The Institute for Global Environmental Strategies (IGES) convened an event on the side of the Ministerial Thematic Forums for the UN High-level Dialogue on Energy. The event reviewed lessons learned from Asia-Pacific to promote clean and affordable energy for all (SDG 7) and net-zero carbon emissions by 2050. Speakers presented recommendations for action, particularly with regard to adopting integrated approaches.

The side event titled, ‘Integrated approaches to boost SDG7 and climate-relevant SDG actions towards sustainability in the Asia-Pacific,’ took place on 21 June 2021, immediately prior to the opening of the Ministerial Thematic Forums for the High-level Dialogue on Energy (HLDE). Junichi Fujino, IGES, moderated the event.

Speakers reviewed the findings of the UN Economic and Social Commission for Asia and the Pacific’s (ESCAP) Asia and the Pacific SDG Progress Report 2021, which finds the region is likely to miss the 2030 targets on access to energy services and energy efficiency. It indicates that more investment and international cooperation is required. Speakers also presented the recommendations from the reports of the five Technical Working Groups that were developed as inputs to the HLDE.

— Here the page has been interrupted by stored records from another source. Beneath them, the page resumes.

(** ** kernel/virtio.h *)

Definition VIRTIO_MMIO_MAGIC_VALUE : Z := 0x000.
Definition VIRTIO_MMIO_VERSION : Z := 0x004.
Definition VIRTIO_MMIO_DEVICE_ID : Z := 0x008.
Definition VIRTIO_MMIO_VENDOR_ID : Z := 0x00c.
Definition VIRTIO_MMIO_DEVICE_FEATURES : Z := 0x010.
Definition VIRTIO_MMIO_DRIVER_FEATURES : Z := 0x020.
Definition VIRTIO_MMIO_GUEST_PAGE_SIZE : Z := 0x028.
Definition VIRTIO_MMIO_QUEUE_SEL : Z := 0x030.
Definition VIRTIO_MMIO_QUEUE_NUM_MAX : Z := 0x034.
Definition VIRTIO_MMIO_QUEUE_NUM : Z := 0x038.
Definition VIRTIO_MMIO_QUEUE_PFN : Z := 0x040.
Definition VIRTIO_MMIO_QUEUE_NOTIFY : Z := 0x050.
Definition VIRTIO_MMIO_INTERRUPT_STATUS : Z := 0x060.
Definition VIRTIO_MMIO_INTERRUPT_ACK : Z := 0x064.
Definition VIRTIO_MMIO_STATUS : Z := 0x070.

Definition VIRTIO_CONFIG_S_ACKNOWLEDGE : Z := 1.
Definition VIRTIO_CONFIG_S_DRIVER : Z := 2.
Definition VIRTIO_CONFIG_S_DRIVER_OK : Z := 4.
Definition VIRTIO_CONFIG_S_FEATURES_OK : Z := 8.

Definition VIRTIO_BLK_F_RO : Z := 5.
Definition VIRTIO_BLK_F_SCSI : Z := 7.
Definition VIRTIO_BLK_F_CONFIG_WCE : Z := 11.
Definition VIRTIO_BLK_F_MQ : Z := 12.
Definition VIRTIO_F_ANY_LAYOUT : Z := 27.
Definition VIRTIO_RING_F_INDIRECT_DESC : Z := 28.
Definition VIRTIO_RING_F_EVENT_IDX : Z := 29.

(** this many virtio descriptors *)
Definition NUM : Z := 8.

Record virtq_desc : Type := mkdesc { vd_addr : Z; vd_len : Z; vd_flags : Z; vd_next : Z }.
#[export] Instance eta_desc : Settable virtq_desc := fun d => mkdesc (vd_addr d) (vd_len d) (vd_flags d) (vd_next d).
Definition VRING_DESC_F_NEXT : Z := 1.
Definition VRING_DESC_F_WRITE : Z := 2.

Record virtq_avail : Type := mkavail { va_flags : Z; va_idx : Z; va_ring : list Z }.
#[export] Instance eta_avail : Settable virtq_avail := fun a => mkavail (va_flags a) (va_idx a) (va_ring a).

(** a ring[] entry: id and len *)
Definition virtq_used_elem : Type := Z * Z.
Record virtq_used : Type := mkused { vu_flags : Z; vu_idx : Z; vu_ring : list virtq_used_elem }.
#[export] Instance eta_used : Settable virtq_used := fun u => mkused (vu_flags u) (vu_idx u) (vu_ring u).

Definition VIRTIO_BLK_T_IN : Z := 0.
Definition VIRTIO_BLK_T_OUT : Z := 1.

Record virtio_blk_req : Type := mkreq { vr_type : Z; vr_reserved : Z; vr_sector : Z }.

(** ** The driver's state *)

Record disk : Type := mkdisk {
  vk_desc : list virtq_desc;
  vk_avail : virtq_avail;
  vk_used : virtq_used;
  vk_free : list bool;             (* is a descriptor free? *)
  vk_used_idx : Z;                 (* we've looked this far in used[2..NUM] *)
  vk_info : list (option nat * Z); (* b and status, by first descriptor of the chain *)
  vk_ops : list virtio_blk_req;    (* disk command headers *)
  vk_lock : spinlock;              (* vdisk_lock *)
}.
#[export] Instance eta_disk : Settable disk := fun d =>
  mkdisk (vk_desc d) (vk_avail d) (vk_used d) (vk_free d) (vk_used_idx d) (vk_info d) (vk_ops d) (vk_lock d).

Class VirtioRegs (S : Type) := {
  vio_read : Z -> M S Z;              (* *R(r) *)
  vio_write : Z -> Z -> M S unit;
}.

Section Virtio.
Context {S : Type} `{!OS S} `{!VirtioRegs S}.
Context (dl : lens S disk) (bufl : nat -> lens S buf).

(** Addresses: disk.pages, disk.ops[i], the status of disk.info[i], b->data, b;
    and of disk.free[0], a channel. *)
Context (pages_addr : Z) (ops_addr status_addr : Z -> Z) (data_addr buf_chan : nat -> Z) (free_chan : Z).

Definition vdisk_lock : lens S spinlock := lens_comp dl (field vk_lock).
Definition dmod (f : disk -> disk) : M S unit := lmod dl f.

Armida Salsiah Alsjahbana, ESCAP Executive Secretary and co-lead of the HLDE Technical Working Group on Energy Transition, noted that energy transition efforts in Asia-Pacific include broadening social protection and working to mend the “broken relationship with nature.”

Minoru Takada, UN Department of Economic and Social Affairs (DESA), said systemic changes to energy will be needed to achieve SDG 7 and the Paris Agreement on climate change. He noted that the Asia-Pacific region is home to the most people and is the most diverse global region, which makes the challenge of the energy transition enormous.

Leena Srivastava, International Institute for Applied Systems Analysis (IIASA), said a key message in the Technical Working Group report on ‘enabling the SDGs through inclusive and just energy transition’ is that context matters. She noted that every country and region has to develop its own plan so it can achieve all of the SDGs, and implementation has to be inclusive and participatory, including with regard to gender. She also highlighted that: energy is a driver for other SDGs; opportunities to reduce demand should be explored; digitization provides new opportunities; and new models of decentralized energy consumption and production should be created. She suggested that data analyses need to go beyond examinations of the distance yet to be traveled, which focuses on our failures. Instead, she said we should move to analytics and narratives that highlight opportunities.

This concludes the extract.